It’s just more that the development process is so much more frustrating. You actually need to take some time to be clear about your design. There’s just much, much higher latency between whatever change you make, whether it’s to your design or to your code and testing, and deploying.

The first thing you’re going to do is you’re going to build something and then you’ll simulate it, and you’ll get the wrong answer. Okay, what do you do? Pretty soon, you’re looking at wave forms. After some time, okay great, it’s sort of abstractly logically correct. Now I’m going to put it on the FPGA board and we’re going to be good, right? No.

A whole different set of problems comes up that even if the logic works in simulation, it may fail in ways that are difficult to understand if you have not got the background, it’s like timing will fail because your wire paths are too long or you don’t have enough buffers, or enough clock domains. Things that people who are coming from a systems standpoint are not used to dealing with. You’re like “I debugged it, it’s correct, why doesn’t it work?”. The observable behavior is either a compile error and some inscrutable message that is typically worse than LaTeX, or you start it up on the board and it just doesn’t work. It just sits there doing nothing. You want to debug it so you put it back in the waveform viewer, but there doesn’t seem to be anything wrong.

V: So how did you get past this?

C: Sheer obstinacy. Just keep going and you get better at it.

V: Just to add context this a little bit: You’ve been looking at this from 2015, right? Has the tool chain gotten better?

C: (Deep sigh) No. Anybody who’s been working on FPGA development this whole time would have to say yes. The relative impact of each of these death by a thousand cuts problems is lower. One big problem was that I would make a change and it would takes hours to compile. That’s improved. It takes 90 minutes now. Still, you’ve totally forgotten what you were doing. You’ve gone to lunch, you come back, you’re completely onto a hundred other things by the time your build completes. I think the constellation of challenges has not changed.

The other reason doing this work was hard is because I felt there was some push-back from the systems community and the FPGA community about the idea that you would ever share this hardware. You could put 120 CPU cores on an FPGA from Xilinx circa 2014. The F-1 devices that we use in the AmorphOS paper, they’re huge! Saturating them is very, very difficult. So there is tremendous opportunity for sharing.

However, the FPGA community’s perspective is different: they believe users buy an FPGA and use it to build an application-specific custom solution. They don’t think users would buy an FPGA to actually reconfigure it in-situ in a server. There was never this kind of like malleable accelerator vision that is behind the AmorphOS paper. We also got pushback saying even if your FPGA is huge, you’re pin or I/O constrained along the edges and so you wouldn’t share it.
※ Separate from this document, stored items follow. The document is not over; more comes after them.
(* ===== verification/ManagementRoutes.v ===== *)
(** * Reading over HTTP ([management/config.py], the GET routes of [management/app.py])

    The settings of the management process, the queries a client may send, the
    document each is answered with, and what the guard and the middleware do
    around it.  A query comes with its parameters as typed values; the answer is
    a status and the JSON of the body.  An exception that is no [HTTPException]
    is answered by the server and is not recorded. *)
From Stdlib Require Import Ascii.
From S2P Require Import Prelude Net Marks PathSelection Model Json CoreTopology Underlay Controller Inventory Sql PolicyStore DynamicInventory.
From S2P Require Import IntentCompiler PolicyService ZtpStore StoreHistory CompilerFacts Lifecycle LifecycleFacts ManagementAuth ManagementAuthFacts.
From S2P Require Import AuditStore LivePlan RuntimeProbe DependencyGraph RouteEvidence FlowCollector EvidencePlanner ManagementViews ManagementApi.
From S2P Require Import ManagementApiFacts McpServer.
Local Open Scope string_scope.
Local Open Scope list_scope.
Local Open Scope Z_scope.

(** ** Settings *)

(** [str(Path(text))] *)
Definition path_text (s : string) : string :=
  let parts := List.filter (λ p, nonempty p && negb (String.eqb p ".")) (split_on "/"%char s) in
  let root := if String.prefix "/" s then (if String.prefix "//" s && negb (String.prefix "///" s) then "//" else "/") else "" in
  if nonempty root || negb (bool_decide (length parts = 0%nat)) then root +:+ String.concat "/" parts else ".".
(** [str(directory / name)], for a relative name *)
Definition child (directory name : string) : string := path_text (directory +:+ "/" +:+ name).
I think much of the history of this project was about subsequent revisions to the core idea, which was present in the first prototype I built in 2015; to present the idea in a compelling way to the systems community, and to convince them that sharing was a good idea. I had data on a small number of applications that showed you could share an FPGA profitably very early on with my own prototype. We got some again in 2016 and then, the paper was submitted multiple times as we learned how to write it, and as we improved the system. I think we realized that positioning it as a utilization and compatibility problem helped people appreciate it. “I’ve got to rent this thing, I’m going to be billed whether I utilize it or not.” “ I don’t want to be locked in to F1. I want to be able to go to Catapult. I want to be able to go between Xilinx and Altera.” All of the same ideas that inform and enable OS-level sharing support, enable these other things. By focusing on those, I think that made the motivation compelling and accessible.

Positioning is crucial

C: People think the challenges are like core technical challenges and oftentimes it’s not; it’s more like how do you present your solution? How do you make it accessible to your community. I think saying things like this in the open totally helps that. Many graduate students don’t know about these things. I think I’ve learnt something in the process: pretty much every other system I’d ever built, I didn’t have these forms of pushback. I thought that if you had a really good technical idea, it was okay to submit a less-than-polished version. However, I learnt quickly that if people don’t buy the vision and it’s sloppy writing, it’s over.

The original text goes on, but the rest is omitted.